PROBLEM STATEMENT
What lines in the records below hold the string "than"? Please show them.

-- -- --

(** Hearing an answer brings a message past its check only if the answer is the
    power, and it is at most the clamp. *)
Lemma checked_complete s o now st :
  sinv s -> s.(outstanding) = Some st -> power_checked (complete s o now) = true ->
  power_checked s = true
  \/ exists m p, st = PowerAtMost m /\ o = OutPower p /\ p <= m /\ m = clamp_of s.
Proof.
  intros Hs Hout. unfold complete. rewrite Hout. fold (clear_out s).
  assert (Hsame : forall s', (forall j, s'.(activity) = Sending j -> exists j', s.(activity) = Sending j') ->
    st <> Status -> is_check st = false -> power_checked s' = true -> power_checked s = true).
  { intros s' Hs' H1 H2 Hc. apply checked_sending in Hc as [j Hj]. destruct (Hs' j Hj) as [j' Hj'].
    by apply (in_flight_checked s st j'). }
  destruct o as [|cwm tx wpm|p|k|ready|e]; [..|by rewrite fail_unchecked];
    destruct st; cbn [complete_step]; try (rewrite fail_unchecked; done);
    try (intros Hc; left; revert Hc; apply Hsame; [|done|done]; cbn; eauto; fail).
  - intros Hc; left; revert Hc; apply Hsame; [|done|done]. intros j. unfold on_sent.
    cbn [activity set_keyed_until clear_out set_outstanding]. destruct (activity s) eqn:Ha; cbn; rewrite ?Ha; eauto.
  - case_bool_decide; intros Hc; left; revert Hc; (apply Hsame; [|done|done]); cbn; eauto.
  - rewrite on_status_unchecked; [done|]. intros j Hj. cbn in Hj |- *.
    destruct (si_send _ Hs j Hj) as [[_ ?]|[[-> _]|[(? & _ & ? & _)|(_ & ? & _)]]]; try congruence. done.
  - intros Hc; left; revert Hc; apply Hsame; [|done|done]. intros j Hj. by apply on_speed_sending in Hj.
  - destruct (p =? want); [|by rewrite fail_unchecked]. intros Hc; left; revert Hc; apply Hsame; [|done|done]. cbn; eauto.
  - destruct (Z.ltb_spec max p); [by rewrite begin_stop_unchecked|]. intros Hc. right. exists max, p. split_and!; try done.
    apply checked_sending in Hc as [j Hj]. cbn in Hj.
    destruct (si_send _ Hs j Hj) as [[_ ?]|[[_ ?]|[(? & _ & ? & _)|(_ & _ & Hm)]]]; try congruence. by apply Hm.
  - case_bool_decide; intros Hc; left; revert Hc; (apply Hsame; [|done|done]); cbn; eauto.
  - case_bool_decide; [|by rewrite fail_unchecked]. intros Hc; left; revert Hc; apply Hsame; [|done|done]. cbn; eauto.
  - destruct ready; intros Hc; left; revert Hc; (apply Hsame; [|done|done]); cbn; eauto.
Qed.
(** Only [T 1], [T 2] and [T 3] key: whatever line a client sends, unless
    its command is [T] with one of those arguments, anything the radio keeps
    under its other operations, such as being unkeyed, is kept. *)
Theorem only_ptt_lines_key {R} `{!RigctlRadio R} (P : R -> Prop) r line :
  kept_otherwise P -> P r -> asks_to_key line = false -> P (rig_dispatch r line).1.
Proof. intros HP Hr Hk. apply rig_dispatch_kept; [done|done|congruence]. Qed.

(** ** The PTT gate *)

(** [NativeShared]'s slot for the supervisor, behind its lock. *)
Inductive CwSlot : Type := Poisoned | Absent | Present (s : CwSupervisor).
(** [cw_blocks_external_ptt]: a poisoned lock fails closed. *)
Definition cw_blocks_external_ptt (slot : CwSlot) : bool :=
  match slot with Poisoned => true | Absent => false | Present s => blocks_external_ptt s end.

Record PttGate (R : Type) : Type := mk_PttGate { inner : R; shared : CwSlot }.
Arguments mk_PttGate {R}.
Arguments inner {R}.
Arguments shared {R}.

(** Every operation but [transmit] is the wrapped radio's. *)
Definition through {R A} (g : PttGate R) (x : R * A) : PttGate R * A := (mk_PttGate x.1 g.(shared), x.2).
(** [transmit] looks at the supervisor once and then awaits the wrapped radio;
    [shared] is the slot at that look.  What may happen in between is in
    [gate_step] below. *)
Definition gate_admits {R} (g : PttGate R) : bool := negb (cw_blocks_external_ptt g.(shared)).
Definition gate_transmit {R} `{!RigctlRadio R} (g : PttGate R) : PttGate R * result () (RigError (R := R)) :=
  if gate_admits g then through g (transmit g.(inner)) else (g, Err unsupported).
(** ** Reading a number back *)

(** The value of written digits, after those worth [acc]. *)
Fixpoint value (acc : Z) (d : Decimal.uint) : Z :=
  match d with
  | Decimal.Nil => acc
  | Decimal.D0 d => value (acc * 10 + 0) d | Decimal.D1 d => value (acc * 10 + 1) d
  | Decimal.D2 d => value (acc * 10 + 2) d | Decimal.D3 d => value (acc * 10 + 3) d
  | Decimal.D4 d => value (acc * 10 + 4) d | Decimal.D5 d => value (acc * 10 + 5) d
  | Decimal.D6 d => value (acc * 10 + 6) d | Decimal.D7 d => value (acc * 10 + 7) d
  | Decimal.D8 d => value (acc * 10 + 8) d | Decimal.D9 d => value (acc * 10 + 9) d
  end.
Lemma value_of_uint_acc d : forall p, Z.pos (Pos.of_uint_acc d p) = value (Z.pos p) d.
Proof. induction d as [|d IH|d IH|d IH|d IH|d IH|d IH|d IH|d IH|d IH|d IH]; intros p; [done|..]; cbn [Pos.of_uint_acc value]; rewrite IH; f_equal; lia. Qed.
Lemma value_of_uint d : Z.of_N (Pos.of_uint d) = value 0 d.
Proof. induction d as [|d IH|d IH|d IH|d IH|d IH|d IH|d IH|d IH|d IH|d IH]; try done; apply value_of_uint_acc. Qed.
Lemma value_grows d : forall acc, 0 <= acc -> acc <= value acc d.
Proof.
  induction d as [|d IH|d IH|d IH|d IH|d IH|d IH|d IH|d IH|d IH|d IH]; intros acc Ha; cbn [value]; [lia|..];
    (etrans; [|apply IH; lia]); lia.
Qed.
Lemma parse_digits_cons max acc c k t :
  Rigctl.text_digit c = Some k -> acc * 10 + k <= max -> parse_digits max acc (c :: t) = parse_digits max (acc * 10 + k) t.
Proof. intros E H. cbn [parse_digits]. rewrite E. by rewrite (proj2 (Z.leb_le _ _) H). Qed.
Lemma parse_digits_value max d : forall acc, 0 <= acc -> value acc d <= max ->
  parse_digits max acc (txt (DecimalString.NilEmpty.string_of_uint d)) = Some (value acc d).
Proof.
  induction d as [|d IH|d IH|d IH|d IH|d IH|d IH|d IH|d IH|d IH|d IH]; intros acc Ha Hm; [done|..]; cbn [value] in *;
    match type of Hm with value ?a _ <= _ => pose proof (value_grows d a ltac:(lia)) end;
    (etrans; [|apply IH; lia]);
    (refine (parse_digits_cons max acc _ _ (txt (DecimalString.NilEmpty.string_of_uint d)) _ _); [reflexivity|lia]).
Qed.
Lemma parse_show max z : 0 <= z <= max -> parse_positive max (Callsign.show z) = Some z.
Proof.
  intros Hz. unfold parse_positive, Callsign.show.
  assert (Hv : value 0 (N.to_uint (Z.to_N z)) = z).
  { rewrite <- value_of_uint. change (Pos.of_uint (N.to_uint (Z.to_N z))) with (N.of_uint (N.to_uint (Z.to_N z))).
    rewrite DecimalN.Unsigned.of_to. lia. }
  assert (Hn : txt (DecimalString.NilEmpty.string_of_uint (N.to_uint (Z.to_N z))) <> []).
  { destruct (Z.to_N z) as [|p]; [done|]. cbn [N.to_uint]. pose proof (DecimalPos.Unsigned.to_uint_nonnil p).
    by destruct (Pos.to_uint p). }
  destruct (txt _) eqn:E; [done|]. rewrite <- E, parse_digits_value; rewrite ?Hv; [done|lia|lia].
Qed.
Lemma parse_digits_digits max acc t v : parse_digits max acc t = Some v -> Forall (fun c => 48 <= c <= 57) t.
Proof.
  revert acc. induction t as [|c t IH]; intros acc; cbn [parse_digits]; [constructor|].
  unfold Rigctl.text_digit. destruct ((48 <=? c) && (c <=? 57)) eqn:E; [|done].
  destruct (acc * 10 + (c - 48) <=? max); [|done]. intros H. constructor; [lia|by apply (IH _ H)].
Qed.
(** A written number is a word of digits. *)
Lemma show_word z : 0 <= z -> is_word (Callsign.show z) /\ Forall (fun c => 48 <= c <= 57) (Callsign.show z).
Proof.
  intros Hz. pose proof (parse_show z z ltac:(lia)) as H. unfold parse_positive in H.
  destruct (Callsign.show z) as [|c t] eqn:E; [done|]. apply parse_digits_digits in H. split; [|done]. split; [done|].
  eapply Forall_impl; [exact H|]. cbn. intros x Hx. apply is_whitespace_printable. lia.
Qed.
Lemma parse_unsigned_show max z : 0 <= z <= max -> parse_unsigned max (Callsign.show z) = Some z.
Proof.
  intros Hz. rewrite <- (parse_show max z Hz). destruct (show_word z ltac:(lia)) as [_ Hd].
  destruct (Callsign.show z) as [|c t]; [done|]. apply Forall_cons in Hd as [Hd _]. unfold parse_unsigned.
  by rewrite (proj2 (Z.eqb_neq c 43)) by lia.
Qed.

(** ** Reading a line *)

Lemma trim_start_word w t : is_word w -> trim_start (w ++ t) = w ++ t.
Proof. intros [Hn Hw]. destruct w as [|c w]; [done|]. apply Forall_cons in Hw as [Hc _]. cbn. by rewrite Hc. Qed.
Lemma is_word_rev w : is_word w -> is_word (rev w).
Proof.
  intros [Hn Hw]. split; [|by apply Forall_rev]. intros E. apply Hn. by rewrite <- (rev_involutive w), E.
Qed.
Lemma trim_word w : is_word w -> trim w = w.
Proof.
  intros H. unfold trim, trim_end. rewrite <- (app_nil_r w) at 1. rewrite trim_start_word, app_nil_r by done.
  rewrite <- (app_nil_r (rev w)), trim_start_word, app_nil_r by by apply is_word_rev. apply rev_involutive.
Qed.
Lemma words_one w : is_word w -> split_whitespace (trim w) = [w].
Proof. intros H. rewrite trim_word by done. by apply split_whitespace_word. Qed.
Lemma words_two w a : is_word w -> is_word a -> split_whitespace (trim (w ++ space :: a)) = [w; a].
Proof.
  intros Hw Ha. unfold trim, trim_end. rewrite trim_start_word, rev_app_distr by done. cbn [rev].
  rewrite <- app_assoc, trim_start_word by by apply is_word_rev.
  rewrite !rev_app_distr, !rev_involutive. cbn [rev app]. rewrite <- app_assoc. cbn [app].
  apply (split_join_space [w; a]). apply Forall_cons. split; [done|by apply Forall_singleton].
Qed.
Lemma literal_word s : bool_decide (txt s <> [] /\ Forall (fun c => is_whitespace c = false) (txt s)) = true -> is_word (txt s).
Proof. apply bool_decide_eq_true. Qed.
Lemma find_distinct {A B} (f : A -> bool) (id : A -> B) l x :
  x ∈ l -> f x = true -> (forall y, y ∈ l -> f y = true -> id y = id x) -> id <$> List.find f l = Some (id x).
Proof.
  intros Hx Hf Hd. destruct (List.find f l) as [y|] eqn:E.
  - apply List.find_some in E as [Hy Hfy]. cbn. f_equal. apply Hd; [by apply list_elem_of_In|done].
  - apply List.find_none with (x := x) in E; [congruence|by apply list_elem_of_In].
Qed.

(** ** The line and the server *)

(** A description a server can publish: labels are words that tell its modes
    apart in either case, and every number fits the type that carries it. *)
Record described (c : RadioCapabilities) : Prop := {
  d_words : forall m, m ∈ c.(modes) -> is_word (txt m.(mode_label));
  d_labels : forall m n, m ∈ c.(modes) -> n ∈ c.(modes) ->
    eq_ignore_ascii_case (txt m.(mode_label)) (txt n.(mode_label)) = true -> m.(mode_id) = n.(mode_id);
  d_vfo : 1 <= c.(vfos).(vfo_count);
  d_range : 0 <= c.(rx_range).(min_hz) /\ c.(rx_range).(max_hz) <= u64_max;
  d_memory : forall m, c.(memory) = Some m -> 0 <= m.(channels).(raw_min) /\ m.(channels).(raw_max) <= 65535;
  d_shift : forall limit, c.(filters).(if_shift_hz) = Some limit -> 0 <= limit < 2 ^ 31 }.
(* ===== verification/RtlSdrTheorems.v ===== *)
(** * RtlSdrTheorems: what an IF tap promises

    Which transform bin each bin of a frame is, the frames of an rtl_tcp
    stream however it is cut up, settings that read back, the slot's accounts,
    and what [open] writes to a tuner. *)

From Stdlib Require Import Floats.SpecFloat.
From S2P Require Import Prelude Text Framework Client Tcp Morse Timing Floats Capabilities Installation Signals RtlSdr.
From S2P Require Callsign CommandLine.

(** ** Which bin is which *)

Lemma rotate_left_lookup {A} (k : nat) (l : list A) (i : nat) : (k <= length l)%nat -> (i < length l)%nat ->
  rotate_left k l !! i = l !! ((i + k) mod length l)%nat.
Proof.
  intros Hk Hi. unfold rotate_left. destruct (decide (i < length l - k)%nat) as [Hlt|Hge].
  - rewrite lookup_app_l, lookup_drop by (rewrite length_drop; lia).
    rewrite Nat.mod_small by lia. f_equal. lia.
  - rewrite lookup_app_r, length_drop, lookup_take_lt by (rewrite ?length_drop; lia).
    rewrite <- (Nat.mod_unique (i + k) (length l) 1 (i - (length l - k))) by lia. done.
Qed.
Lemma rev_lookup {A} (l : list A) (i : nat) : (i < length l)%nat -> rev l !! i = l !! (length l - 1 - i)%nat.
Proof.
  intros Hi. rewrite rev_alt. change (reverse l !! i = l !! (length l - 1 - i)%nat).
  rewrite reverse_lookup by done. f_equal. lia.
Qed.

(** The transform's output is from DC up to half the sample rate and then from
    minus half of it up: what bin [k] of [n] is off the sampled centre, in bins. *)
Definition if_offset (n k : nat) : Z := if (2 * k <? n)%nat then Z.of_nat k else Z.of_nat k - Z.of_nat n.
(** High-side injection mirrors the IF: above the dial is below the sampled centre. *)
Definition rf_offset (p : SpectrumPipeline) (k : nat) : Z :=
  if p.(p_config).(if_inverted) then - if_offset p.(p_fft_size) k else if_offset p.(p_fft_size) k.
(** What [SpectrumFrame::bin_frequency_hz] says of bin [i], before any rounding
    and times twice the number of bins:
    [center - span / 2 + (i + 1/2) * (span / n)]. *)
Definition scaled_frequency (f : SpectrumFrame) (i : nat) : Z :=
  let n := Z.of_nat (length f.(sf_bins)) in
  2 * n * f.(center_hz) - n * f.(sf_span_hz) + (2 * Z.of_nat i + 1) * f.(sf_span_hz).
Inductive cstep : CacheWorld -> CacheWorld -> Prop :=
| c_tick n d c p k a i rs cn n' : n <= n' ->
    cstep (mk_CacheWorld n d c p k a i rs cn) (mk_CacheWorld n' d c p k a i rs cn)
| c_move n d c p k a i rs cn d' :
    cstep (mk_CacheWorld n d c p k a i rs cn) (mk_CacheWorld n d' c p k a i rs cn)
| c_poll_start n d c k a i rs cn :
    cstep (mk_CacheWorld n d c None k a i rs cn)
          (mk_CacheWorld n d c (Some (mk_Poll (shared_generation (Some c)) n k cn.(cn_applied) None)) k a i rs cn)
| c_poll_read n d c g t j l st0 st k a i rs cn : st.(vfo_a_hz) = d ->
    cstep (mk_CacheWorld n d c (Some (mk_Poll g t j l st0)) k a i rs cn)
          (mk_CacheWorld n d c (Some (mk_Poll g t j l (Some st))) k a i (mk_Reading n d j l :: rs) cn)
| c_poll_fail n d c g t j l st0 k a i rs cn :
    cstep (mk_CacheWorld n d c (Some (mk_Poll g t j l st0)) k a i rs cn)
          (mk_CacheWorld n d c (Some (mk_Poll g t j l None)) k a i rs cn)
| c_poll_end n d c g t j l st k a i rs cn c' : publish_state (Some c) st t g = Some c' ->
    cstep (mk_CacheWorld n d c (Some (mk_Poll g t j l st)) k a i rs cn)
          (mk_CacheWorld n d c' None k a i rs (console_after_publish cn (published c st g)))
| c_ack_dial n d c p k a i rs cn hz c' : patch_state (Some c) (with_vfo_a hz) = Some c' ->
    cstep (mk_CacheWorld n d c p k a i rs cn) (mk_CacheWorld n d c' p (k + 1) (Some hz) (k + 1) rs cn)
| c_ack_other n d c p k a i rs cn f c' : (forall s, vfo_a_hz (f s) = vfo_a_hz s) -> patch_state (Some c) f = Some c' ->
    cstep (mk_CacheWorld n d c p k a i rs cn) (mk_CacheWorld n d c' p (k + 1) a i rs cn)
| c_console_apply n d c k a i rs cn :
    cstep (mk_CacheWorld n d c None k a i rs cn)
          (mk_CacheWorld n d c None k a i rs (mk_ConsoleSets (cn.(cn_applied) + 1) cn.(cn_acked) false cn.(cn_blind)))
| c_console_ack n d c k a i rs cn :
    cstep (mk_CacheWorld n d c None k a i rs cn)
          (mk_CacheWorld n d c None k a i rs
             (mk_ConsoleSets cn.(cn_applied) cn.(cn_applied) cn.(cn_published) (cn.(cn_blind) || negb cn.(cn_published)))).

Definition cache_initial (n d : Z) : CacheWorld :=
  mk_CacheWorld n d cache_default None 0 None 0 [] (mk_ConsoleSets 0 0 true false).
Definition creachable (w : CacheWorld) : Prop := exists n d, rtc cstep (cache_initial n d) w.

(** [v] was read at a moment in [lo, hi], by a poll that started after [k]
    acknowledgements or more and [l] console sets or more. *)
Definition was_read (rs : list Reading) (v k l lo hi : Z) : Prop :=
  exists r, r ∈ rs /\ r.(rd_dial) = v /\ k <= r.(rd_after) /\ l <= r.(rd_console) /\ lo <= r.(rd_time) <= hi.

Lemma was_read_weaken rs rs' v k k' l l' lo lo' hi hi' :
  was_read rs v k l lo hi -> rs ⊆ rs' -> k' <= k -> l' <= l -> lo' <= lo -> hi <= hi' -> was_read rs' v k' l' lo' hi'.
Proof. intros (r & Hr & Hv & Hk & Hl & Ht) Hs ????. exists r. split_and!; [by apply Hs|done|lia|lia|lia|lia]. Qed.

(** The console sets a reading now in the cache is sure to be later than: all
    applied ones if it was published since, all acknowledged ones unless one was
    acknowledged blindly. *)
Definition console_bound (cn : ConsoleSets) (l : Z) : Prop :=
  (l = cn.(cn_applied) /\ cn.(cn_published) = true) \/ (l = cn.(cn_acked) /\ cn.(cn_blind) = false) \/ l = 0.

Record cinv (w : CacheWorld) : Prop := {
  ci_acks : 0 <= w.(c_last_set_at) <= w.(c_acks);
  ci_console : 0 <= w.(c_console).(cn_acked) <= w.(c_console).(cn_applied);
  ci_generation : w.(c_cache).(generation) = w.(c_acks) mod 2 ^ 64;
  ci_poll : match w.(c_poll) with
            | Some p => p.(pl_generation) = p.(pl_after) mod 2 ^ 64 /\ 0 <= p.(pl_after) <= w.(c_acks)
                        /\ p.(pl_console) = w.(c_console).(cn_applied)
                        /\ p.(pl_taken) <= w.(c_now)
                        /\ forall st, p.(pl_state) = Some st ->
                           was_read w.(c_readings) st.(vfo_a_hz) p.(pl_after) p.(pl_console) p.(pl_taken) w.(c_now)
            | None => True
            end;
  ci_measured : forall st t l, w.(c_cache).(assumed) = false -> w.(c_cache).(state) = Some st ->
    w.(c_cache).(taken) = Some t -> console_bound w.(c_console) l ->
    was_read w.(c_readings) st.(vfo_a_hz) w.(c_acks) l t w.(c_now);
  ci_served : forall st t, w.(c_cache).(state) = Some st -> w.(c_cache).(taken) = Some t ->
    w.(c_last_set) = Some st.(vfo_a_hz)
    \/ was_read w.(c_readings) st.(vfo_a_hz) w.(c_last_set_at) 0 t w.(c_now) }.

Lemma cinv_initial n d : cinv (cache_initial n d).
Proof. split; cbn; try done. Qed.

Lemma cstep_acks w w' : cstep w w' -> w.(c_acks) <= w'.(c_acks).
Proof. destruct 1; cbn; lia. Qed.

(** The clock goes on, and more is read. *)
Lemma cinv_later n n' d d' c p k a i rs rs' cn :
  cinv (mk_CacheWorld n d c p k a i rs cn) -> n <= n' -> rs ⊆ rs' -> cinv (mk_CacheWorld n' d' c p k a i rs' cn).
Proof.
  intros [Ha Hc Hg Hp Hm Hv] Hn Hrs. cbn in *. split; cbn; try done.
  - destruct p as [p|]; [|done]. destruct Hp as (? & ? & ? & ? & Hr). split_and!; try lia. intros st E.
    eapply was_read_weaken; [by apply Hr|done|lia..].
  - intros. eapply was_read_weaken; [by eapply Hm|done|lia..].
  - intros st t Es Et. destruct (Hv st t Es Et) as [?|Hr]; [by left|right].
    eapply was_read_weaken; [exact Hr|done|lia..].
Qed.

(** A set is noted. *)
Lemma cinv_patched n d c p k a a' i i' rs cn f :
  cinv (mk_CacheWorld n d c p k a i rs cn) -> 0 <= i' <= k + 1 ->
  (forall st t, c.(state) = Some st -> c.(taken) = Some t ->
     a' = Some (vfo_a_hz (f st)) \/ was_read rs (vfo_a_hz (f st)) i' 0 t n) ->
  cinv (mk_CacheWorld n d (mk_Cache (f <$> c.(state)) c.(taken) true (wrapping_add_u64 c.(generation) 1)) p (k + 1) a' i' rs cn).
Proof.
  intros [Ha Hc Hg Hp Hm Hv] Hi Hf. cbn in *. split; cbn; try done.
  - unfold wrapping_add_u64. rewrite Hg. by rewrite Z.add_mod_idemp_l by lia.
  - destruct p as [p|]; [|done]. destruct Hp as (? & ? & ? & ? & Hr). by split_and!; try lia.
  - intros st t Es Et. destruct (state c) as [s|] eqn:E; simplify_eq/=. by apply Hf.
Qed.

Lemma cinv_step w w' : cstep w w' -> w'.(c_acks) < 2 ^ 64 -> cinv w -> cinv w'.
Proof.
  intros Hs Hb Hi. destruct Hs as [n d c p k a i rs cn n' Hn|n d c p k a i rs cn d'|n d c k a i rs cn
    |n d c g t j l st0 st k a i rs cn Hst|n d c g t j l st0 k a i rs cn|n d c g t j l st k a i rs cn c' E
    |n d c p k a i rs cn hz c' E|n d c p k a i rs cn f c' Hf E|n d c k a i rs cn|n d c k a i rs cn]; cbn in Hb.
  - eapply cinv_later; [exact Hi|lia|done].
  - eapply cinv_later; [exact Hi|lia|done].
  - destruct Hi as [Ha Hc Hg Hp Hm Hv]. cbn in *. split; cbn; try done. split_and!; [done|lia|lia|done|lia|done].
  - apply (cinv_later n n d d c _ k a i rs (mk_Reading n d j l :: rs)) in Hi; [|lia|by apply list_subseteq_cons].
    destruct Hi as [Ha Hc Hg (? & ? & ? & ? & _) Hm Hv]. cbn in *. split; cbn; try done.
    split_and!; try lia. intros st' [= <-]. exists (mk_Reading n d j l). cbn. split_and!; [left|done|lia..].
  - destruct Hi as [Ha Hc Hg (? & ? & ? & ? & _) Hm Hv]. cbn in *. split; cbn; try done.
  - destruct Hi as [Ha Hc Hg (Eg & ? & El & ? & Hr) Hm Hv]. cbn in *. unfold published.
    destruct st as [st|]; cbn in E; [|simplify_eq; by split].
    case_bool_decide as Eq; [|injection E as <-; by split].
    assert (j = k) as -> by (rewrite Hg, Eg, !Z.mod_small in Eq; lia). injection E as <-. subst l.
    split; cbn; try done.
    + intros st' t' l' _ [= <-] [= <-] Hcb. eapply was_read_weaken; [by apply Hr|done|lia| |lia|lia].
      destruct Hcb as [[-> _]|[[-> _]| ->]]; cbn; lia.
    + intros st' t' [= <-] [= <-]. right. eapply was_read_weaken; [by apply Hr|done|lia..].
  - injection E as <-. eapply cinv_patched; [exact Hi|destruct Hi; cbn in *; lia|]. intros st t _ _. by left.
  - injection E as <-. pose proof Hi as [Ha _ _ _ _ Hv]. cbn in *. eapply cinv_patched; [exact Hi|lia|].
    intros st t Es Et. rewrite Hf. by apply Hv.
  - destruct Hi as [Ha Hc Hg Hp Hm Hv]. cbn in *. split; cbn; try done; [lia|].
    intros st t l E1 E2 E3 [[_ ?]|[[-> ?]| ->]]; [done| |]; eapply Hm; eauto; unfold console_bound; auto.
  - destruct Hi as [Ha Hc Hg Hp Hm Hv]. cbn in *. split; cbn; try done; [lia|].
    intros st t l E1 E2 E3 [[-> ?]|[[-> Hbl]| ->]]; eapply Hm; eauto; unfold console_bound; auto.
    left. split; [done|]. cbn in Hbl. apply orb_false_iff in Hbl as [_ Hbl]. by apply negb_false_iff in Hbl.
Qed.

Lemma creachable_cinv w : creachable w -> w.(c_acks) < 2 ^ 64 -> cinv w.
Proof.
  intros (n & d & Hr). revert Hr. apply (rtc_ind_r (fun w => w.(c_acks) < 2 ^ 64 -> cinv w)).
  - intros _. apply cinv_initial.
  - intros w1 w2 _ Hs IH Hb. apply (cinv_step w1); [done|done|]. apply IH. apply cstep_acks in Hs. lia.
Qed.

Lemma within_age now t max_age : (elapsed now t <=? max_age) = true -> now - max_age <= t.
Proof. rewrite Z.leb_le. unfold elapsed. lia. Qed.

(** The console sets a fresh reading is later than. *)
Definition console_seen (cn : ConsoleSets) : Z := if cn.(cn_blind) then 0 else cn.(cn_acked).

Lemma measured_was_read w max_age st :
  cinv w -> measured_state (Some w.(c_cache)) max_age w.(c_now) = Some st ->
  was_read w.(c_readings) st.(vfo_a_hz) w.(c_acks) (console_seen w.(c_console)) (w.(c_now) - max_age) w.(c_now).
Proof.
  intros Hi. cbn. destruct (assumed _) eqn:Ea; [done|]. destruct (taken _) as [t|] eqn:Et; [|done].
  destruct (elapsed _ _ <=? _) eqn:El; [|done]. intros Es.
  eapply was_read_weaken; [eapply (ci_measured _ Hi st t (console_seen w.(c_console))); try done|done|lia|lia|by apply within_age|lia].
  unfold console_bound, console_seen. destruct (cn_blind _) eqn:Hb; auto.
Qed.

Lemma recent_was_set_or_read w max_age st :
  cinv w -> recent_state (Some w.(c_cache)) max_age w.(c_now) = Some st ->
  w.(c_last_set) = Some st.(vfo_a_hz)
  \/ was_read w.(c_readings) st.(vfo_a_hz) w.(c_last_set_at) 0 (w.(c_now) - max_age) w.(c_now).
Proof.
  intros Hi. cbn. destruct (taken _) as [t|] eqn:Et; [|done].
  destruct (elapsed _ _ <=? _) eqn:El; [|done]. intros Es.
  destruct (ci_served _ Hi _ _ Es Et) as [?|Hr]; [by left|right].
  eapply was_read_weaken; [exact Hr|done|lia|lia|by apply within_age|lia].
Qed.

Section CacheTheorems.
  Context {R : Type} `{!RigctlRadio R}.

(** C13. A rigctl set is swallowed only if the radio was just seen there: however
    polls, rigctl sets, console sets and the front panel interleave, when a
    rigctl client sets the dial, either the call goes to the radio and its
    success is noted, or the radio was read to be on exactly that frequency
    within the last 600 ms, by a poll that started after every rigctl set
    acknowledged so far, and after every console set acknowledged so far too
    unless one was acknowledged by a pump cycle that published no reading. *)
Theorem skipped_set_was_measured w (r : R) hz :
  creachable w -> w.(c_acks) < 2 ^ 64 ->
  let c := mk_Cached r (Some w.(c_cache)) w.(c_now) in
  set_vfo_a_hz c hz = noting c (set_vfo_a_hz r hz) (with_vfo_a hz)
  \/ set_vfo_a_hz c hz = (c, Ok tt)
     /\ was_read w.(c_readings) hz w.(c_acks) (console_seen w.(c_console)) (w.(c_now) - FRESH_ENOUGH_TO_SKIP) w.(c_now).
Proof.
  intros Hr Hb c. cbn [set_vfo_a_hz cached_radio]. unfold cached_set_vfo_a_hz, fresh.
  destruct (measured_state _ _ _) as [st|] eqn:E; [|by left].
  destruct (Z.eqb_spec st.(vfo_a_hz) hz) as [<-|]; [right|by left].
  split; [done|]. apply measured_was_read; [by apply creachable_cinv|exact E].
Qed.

-- -- --

FINISHED TASK
(** The console sets a reading now in the cache is sure to be later than: all
(** The console sets a fresh reading is later than. *)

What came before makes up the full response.